=== PROVIDED RECORDS ===

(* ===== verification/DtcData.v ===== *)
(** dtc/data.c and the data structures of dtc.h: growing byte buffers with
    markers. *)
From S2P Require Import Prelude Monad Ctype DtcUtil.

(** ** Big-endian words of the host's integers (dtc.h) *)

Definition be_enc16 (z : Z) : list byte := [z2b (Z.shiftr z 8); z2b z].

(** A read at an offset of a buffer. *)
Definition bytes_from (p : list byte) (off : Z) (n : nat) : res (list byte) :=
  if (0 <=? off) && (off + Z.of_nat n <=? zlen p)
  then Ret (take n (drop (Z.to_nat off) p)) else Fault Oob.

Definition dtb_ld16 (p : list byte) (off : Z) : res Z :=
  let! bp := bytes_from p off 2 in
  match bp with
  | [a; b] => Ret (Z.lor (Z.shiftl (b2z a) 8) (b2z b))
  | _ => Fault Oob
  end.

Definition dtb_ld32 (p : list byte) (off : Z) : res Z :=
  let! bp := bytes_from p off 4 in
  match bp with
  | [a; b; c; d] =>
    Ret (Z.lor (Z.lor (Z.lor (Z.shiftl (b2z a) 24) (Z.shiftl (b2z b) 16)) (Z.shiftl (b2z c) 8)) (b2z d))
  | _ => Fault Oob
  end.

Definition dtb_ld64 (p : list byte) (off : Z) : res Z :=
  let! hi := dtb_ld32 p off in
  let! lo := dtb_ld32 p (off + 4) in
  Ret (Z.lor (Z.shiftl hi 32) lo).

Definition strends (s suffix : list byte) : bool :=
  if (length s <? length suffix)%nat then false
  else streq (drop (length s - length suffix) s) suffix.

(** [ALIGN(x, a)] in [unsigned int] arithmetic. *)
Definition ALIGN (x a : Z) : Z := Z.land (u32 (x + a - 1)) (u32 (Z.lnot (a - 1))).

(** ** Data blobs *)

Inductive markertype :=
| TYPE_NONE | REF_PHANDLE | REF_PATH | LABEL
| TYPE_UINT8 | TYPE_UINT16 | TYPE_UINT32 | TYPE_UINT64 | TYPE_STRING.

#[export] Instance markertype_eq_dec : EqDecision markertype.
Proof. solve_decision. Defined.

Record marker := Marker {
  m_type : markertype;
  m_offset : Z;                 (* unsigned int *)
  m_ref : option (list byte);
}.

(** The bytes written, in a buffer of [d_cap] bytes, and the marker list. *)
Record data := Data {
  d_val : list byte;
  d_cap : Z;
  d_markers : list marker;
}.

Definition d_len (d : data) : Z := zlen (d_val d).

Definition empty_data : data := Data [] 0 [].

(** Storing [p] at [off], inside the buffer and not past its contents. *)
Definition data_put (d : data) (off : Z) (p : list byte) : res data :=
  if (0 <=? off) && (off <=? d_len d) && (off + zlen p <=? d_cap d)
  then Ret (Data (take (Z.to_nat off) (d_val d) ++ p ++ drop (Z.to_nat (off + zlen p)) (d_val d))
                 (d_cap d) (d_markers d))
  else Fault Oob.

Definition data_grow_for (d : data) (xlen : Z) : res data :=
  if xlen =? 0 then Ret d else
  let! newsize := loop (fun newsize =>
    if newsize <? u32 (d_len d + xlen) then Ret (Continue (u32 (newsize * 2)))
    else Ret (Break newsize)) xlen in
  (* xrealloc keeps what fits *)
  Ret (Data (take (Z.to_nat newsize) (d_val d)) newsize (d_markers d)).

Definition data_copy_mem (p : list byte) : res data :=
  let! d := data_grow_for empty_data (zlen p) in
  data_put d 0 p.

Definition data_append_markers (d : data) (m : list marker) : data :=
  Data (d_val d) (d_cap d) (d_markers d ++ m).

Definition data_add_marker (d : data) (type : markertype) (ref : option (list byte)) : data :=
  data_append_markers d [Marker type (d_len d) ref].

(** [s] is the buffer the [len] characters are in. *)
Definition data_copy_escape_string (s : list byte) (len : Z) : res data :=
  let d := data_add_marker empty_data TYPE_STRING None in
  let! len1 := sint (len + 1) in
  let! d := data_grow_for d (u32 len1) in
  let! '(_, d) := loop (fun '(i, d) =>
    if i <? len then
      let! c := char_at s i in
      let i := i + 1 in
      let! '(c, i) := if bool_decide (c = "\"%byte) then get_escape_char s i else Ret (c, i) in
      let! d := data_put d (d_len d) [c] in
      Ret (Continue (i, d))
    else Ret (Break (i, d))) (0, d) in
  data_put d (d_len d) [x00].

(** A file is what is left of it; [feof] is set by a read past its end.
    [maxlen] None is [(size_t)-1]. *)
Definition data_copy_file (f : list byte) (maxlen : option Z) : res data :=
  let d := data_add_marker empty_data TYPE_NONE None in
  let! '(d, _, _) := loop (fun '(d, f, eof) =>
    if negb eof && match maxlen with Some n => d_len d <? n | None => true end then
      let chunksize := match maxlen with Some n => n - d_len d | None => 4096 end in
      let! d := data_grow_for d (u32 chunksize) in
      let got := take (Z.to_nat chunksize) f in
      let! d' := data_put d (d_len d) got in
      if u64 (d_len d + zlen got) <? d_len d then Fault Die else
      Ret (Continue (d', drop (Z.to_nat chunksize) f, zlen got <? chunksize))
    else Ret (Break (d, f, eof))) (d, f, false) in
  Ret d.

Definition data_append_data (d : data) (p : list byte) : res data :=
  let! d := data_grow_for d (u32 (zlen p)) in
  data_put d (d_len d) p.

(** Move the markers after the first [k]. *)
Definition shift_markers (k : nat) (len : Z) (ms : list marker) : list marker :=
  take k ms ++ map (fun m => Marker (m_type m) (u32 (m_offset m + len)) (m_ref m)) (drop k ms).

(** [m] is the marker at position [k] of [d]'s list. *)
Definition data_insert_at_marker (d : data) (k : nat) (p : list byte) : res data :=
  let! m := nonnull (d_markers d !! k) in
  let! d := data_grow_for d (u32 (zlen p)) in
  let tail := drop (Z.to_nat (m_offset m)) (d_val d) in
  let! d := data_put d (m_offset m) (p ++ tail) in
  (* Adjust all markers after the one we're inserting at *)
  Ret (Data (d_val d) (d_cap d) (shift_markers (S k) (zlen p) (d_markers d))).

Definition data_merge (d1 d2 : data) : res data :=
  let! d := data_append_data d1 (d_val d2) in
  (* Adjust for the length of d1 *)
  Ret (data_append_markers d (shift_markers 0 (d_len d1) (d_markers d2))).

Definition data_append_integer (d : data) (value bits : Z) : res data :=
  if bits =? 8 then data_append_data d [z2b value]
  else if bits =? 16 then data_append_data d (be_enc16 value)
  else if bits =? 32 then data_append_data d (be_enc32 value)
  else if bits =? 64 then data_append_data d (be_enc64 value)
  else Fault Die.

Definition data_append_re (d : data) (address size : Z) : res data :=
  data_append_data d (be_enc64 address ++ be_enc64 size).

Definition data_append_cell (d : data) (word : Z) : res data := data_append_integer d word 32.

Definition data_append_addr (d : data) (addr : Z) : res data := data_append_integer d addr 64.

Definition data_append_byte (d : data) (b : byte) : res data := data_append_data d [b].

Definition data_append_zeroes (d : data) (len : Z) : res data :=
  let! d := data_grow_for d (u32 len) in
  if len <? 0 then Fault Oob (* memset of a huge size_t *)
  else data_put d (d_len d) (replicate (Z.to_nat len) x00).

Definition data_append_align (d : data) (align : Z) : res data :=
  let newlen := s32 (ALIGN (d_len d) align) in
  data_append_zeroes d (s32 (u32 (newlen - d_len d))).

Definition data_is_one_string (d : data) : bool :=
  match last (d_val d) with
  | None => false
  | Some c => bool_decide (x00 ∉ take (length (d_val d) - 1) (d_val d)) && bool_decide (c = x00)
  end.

===

EXERCISE.
Copy out exactly the line that holds "match last (d_val d) with" and all remaining lines of the listing, both the first and the last included.

RESPONSE TO THE TASK.
  match last (d_val d) with
  | None => false
  | Some c => bool_decide (x00 ∉ take (length (d_val d) - 1) (d_val d)) && bool_decide (c = x00)
  end.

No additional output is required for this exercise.